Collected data
----------------

(** * KeyboardControl: from sampled keys to joint commands

    Shallow embedding of [python/social_bot/keybo_control.py].

    The class keeps two control scalars (speed, turning), a three-slot
    gripper offset, a gripper flag, two step sizes and two decay factors.
    [get_agent_actions] samples one key, decays the scalars, applies the
    key and projects the state on an action list chosen by the agent type.

    Python attribute writes become explicit state passing in a small
    state/exception monad [Py]; list indexing raises [IndexError] out of
    range as in Python; [logging.info] appends to a log carried by the
    world; the terminal is the list of what its coming polls will find.
    The arithmetic is kept behind the interface [PyNumber], with two
    instances: [binary64] (what CPython computes) and [exact] (the
    rationals, for statements made over exact arithmetic).  The simulation
    loop of [main] is outside the embedding; [calls] and [reachable] stand
    for the way it drives the instance. *)

From Stdlib Require Import ZArith QArith Qabs Qpower Lia Lqa.
From Stdlib Require Import Floats.PrimFloat Numbers.Cyclic.Int63.Uint63.
From stdpp Require Import base list strings.

(** ** Numbers *)

(** The operations the source applies to its numbers.  [lit q] is the value
    of the literal written [q] in the source ([0], [0.5], [0.01], ...). *)
Class PyNumber (num : Type) := {
  lit : Q -> num;
  neg : num -> num;
  add : num -> num -> num;
  sub : num -> num -> num;
  mul : num -> num -> num;
  lt : num -> num -> bool;
  gt : num -> num -> bool
}.

Declare Scope py_scope.
Delimit Scope py_scope with py.
Notation "x + y" := (add x y) : py_scope.
Notation "x - y" := (sub x y) : py_scope.
Notation "x * y" := (mul x y) : py_scope.
Notation "- x" := (neg x) : py_scope.
Notation "x <? y" := (lt x y) : py_scope.
Notation "x >? y" := (gt x y) : py_scope.

(** Python floats are IEEE 754 binary64, which is what Rocq's primitive
    floats are.  A decimal literal denotes the double nearest to it; the
    correctly rounded quotient of its numerator by its denominator (both
    exact doubles for the literals of this file) is that double.  The
    integer literal [0] becomes [+0.0]: every operation of the source that
    meets it has a float on the other side and converts it so. *)
Definition float_of_Z (z : Z) : float :=
  if (z <? 0)%Z then PrimFloat.opp (PrimFloat.of_uint63 (Uint63.of_Z (- z)))
  else PrimFloat.of_uint63 (Uint63.of_Z z).

Definition float_of_literal (q : Q) : float :=
  PrimFloat.div (float_of_Z (Qnum q)) (float_of_Z (Zpos (Qden q))).

#[export] Instance binary64 : PyNumber float := {|
  lit := float_of_literal;
  neg := PrimFloat.opp;
  add := PrimFloat.add;
  sub := PrimFloat.sub;
  mul := PrimFloat.mul;
  lt := PrimFloat.ltb;
  gt := fun x y => PrimFloat.ltb y x
|}.

(** Exact arithmetic: the rationals, compared with [Qeq]. *)
#[export] Instance exact : PyNumber Q := {|
  lit := fun q => q;
  neg := Qopp;
  add := Qplus;
  sub := Qminus;
  mul := Qmult;
  lt := fun x y => negb (Qle_bool y x);
  gt := fun x y => negb (Qle_bool x y)
|}.

(** ** The object and the world around it *)

Record KeyboardControl (num : Type) := {
  _speed : num;
  _turning : num;
  _gripper_pos : list num;
  _gripper_open : bool;
  _wheel_step : num;
  _gripper_step : num;
  _speed_decay : num;
  _turning_decay : num
}.
Arguments _speed {num} _.
Arguments _turning {num} _.
Arguments _gripper_pos {num} _.
Arguments _gripper_open {num} _.
Arguments _wheel_step {num} _.
Arguments _gripper_step {num} _.
Arguments _speed_decay {num} _.
Arguments _turning_decay {num} _.

(** [self] is the instance; [info_log] collects what [logging.info] emits,
    oldest first; [terminal] lists what the coming polls of the terminal
    will find, in order: [None] when no character is pending, [Some c] for
    the character read.  An exhausted list is a terminal on which nothing
    more is typed. *)
Record world (num : Type) := {
  self : KeyboardControl num;
  info_log : list string;
  terminal : list (option string)
}.
Arguments self {num} _.
Arguments info_log {num} _.
Arguments terminal {num} _.

Inductive exception := IndexError.

Inductive outcome (A : Type) :=
| Return (a : A)
| Raise (e : exception).
Arguments Return {A} a.
Arguments Raise {A} e.

Definition Py (num A : Type) : Type := world num -> outcome (A * world num).

#[export] Instance Py_ret {num} : MRet (Py num) :=
  fun A a w => Return (a, w).

#[export] Instance Py_bind {num} : MBind (Py num) :=
  fun A B f m w =>
    match m w with
    | Return (a, w') => f a w'
    | Raise e => Raise e
    end.

Section Program.
Context {num : Type} `{PyNumber num}.
Local Open Scope py_scope.

Definition this : Py num (KeyboardControl num) :=
  fun w => Return (self w, w).

Definition store (s : KeyboardControl num) : Py num () :=
  fun w => Return ((), {| self := s; info_log := info_log w;
                          terminal := terminal w |}).

(** [l[i]] as an expression: [IndexError] when [i] is out of range. *)
Definition getitem (l : list num) (i : nat) : Py num num :=
  fun w =>
    match l !! i with
    | Some x => Return (x, w)
    | None => Raise IndexError
    end.

(** [l[i] = v]: the list with slot [i] replaced, [IndexError] out of range. *)
Definition setitem (l : list num) (i : nat) (v : num) : Py num (list num) :=
  fun w =>
    if decide (i < length l)%nat then Return (<[i := v]> l, w)
    else Raise IndexError.

Definition logging_info (msg : string) : Py num () :=
  fun w => Return ((), {| self := self w; info_log := info_log w ++ [msg];
                          terminal := terminal w |}).

(** Attribute writes, one per attribute the source assigns after
    construction. *)
Definition set_speed (v : num) (s : KeyboardControl num) : KeyboardControl num :=
  {| _speed := v; _turning := _turning s; _gripper_pos := _gripper_pos s;
     _gripper_open := _gripper_open s; _wheel_step := _wheel_step s;
     _gripper_step := _gripper_step s; _speed_decay := _speed_decay s;
     _turning_decay := _turning_decay s |}.

Definition set_turning (v : num) (s : KeyboardControl num) : KeyboardControl num :=
  {| _speed := _speed s; _turning := v; _gripper_pos := _gripper_pos s;
     _gripper_open := _gripper_open s; _wheel_step := _wheel_step s;
     _gripper_step := _gripper_step s; _speed_decay := _speed_decay s;
     _turning_decay := _turning_decay s |}.

Definition set_gripper_pos (v : list num) (s : KeyboardControl num) : KeyboardControl num :=
  {| _speed := _speed s; _turning := _turning s; _gripper_pos := v;
     _gripper_open := _gripper_open s; _wheel_step := _wheel_step s;
     _gripper_step := _gripper_step s; _speed_decay := _speed_decay s;
     _turning_decay := _turning_decay s |}.

Definition set_gripper_open (v : bool) (s : KeyboardControl num) : KeyboardControl num :=
  {| _speed := _speed s; _turning := _turning s; _gripper_pos := _gripper_pos s;
     _gripper_open := v; _wheel_step := _wheel_step s;
     _gripper_step := _gripper_step s; _speed_decay := _speed_decay s;
     _turning_decay := _turning_decay s |}.

Definition set_wheel_step (v : num) (s : KeyboardControl num) : KeyboardControl num :=
  {| _speed := _speed s; _turning := _turning s; _gripper_pos := _gripper_pos s;
     _gripper_open := _gripper_open s; _wheel_step := v;
     _gripper_step := _gripper_step s; _speed_decay := _speed_decay s;
     _turning_decay := _turning_decay s |}.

----------------

Task to complete:
All of the data shown above should be printed exactly as given.

Response area:
(** * KeyboardControl: from sampled keys to joint commands

    Shallow embedding of [python/social_bot/keybo_control.py].

    The class keeps two control scalars (speed, turning), a three-slot
    gripper offset, a gripper flag, two step sizes and two decay factors.
    [get_agent_actions] samples one key, decays the scalars, applies the
    key and projects the state on an action list chosen by the agent type.

    Python attribute writes become explicit state passing in a small
    state/exception monad [Py]; list indexing raises [IndexError] out of
    range as in Python; [logging.info] appends to a log carried by the
    world; the terminal is the list of what its coming polls will find.
    The arithmetic is kept behind the interface [PyNumber], with two
    instances: [binary64] (what CPython computes) and [exact] (the
    rationals, for statements made over exact arithmetic).  The simulation
    loop of [main] is outside the embedding; [calls] and [reachable] stand
    for the way it drives the instance. *)

From Stdlib Require Import ZArith QArith Qabs Qpower Lia Lqa.
From Stdlib Require Import Floats.PrimFloat Numbers.Cyclic.Int63.Uint63.
From stdpp Require Import base list strings.

(** ** Numbers *)

(** The operations the source applies to its numbers.  [lit q] is the value
    of the literal written [q] in the source ([0], [0.5], [0.01], ...). *)
Class PyNumber (num : Type) := {
  lit : Q -> num;
  neg : num -> num;
  add : num -> num -> num;
  sub : num -> num -> num;
  mul : num -> num -> num;
  lt : num -> num -> bool;
  gt : num -> num -> bool
}.

Declare Scope py_scope.
Delimit Scope py_scope with py.
Notation "x + y" := (add x y) : py_scope.
Notation "x - y" := (sub x y) : py_scope.
Notation "x * y" := (mul x y) : py_scope.
Notation "- x" := (neg x) : py_scope.
Notation "x <? y" := (lt x y) : py_scope.
Notation "x >? y" := (gt x y) : py_scope.

(** Python floats are IEEE 754 binary64, which is what Rocq's primitive
    floats are.  A decimal literal denotes the double nearest to it; the
    correctly rounded quotient of its numerator by its denominator (both
    exact doubles for the literals of this file) is that double.  The
    integer literal [0] becomes [+0.0]: every operation of the source that
    meets it has a float on the other side and converts it so. *)
Definition float_of_Z (z : Z) : float :=
  if (z <? 0)%Z then PrimFloat.opp (PrimFloat.of_uint63 (Uint63.of_Z (- z)))
  else PrimFloat.of_uint63 (Uint63.of_Z z).

Definition float_of_literal (q : Q) : float :=
  PrimFloat.div (float_of_Z (Qnum q)) (float_of_Z (Zpos (Qden q))).

#[export] Instance binary64 : PyNumber float := {|
  lit := float_of_literal;
  neg := PrimFloat.opp;
  add := PrimFloat.add;
  sub := PrimFloat.sub;
  mul := PrimFloat.mul;
  lt := PrimFloat.ltb;
  gt := fun x y => PrimFloat.ltb y x
|}.

(** Exact arithmetic: the rationals, compared with [Qeq]. *)
#[export] Instance exact : PyNumber Q := {|
  lit := fun q => q;
  neg := Qopp;
  add := Qplus;
  sub := Qminus;
  mul := Qmult;
  lt := fun x y => negb (Qle_bool y x);
  gt := fun x y => negb (Qle_bool x y)
|}.

(** ** The object and the world around it *)

Record KeyboardControl (num : Type) := {
  _speed : num;
  _turning : num;
  _gripper_pos : list num;
  _gripper_open : bool;
  _wheel_step : num;
  _gripper_step : num;
  _speed_decay : num;
  _turning_decay : num
}.
Arguments _speed {num} _.
Arguments _turning {num} _.
Arguments _gripper_pos {num} _.
Arguments _gripper_open {num} _.
Arguments _wheel_step {num} _.
Arguments _gripper_step {num} _.
Arguments _speed_decay {num} _.
Arguments _turning_decay {num} _.

(** [self] is the instance; [info_log] collects what [logging.info] emits,
    oldest first; [terminal] lists what the coming polls of the terminal
    will find, in order: [None] when no character is pending, [Some c] for
    the character read.  An exhausted list is a terminal on which nothing
    more is typed. *)
Record world (num : Type) := {
  self : KeyboardControl num;
  info_log : list string;
  terminal : list (option string)
}.
Arguments self {num} _.
Arguments info_log {num} _.
Arguments terminal {num} _.

Inductive exception := IndexError.

Inductive outcome (A : Type) :=
| Return (a : A)
| Raise (e : exception).
Arguments Return {A} a.
Arguments Raise {A} e.

Definition Py (num A : Type) : Type := world num -> outcome (A * world num).

#[export] Instance Py_ret {num} : MRet (Py num) :=
  fun A a w => Return (a, w).

#[export] Instance Py_bind {num} : MBind (Py num) :=
  fun A B f m w =>
    match m w with
    | Return (a, w') => f a w'
    | Raise e => Raise e
    end.

Section Program.
Context {num : Type} `{PyNumber num}.
Local Open Scope py_scope.

Definition this : Py num (KeyboardControl num) :=
  fun w => Return (self w, w).

Definition store (s : KeyboardControl num) : Py num () :=
  fun w => Return ((), {| self := s; info_log := info_log w;
                          terminal := terminal w |}).

(** [l[i]] as an expression: [IndexError] when [i] is out of range. *)
Definition getitem (l : list num) (i : nat) : Py num num :=
  fun w =>
    match l !! i with
    | Some x => Return (x, w)
    | None => Raise IndexError
    end.

(** [l[i] = v]: the list with slot [i] replaced, [IndexError] out of range. *)
Definition setitem (l : list num) (i : nat) (v : num) : Py num (list num) :=
  fun w =>
    if decide (i < length l)%nat then Return (<[i := v]> l, w)
    else Raise IndexError.

Definition logging_info (msg : string) : Py num () :=
  fun w => Return ((), {| self := self w; info_log := info_log w ++ [msg];
                          terminal := terminal w |}).

(** Attribute writes, one per attribute the source assigns after
    construction. *)
Definition set_speed (v : num) (s : KeyboardControl num) : KeyboardControl num :=
  {| _speed := v; _turning := _turning s; _gripper_pos := _gripper_pos s;
     _gripper_open := _gripper_open s; _wheel_step := _wheel_step s;
     _gripper_step := _gripper_step s; _speed_decay := _speed_decay s;
     _turning_decay := _turning_decay s |}.

Definition set_turning (v : num) (s : KeyboardControl num) : KeyboardControl num :=
  {| _speed := _speed s; _turning := v; _gripper_pos := _gripper_pos s;
     _gripper_open := _gripper_open s; _wheel_step := _wheel_step s;
     _gripper_step := _gripper_step s; _speed_decay := _speed_decay s;
     _turning_decay := _turning_decay s |}.

Definition set_gripper_pos (v : list num) (s : KeyboardControl num) : KeyboardControl num :=
  {| _speed := _speed s; _turning := _turning s; _gripper_pos := v;
     _gripper_open := _gripper_open s; _wheel_step := _wheel_step s;
     _gripper_step := _gripper_step s; _speed_decay := _speed_decay s;
     _turning_decay := _turning_decay s |}.

Definition set_gripper_open (v : bool) (s : KeyboardControl num) : KeyboardControl num :=
  {| _speed := _speed s; _turning := _turning s; _gripper_pos := _gripper_pos s;
     _gripper_open := v; _wheel_step := _wheel_step s;
     _gripper_step := _gripper_step s; _speed_decay := _speed_decay s;
     _turning_decay := _turning_decay s |}.

Definition set_wheel_step (v : num) (s : KeyboardControl num) : KeyboardControl num :=
  {| _speed := _speed s; _turning := _turning s; _gripper_pos := _gripper_pos s;
     _gripper_open := _gripper_open s; _wheel_step := v;
     _gripper_step := _gripper_step s; _speed_decay := _speed_decay s;
     _turning_decay := _turning_decay s |}.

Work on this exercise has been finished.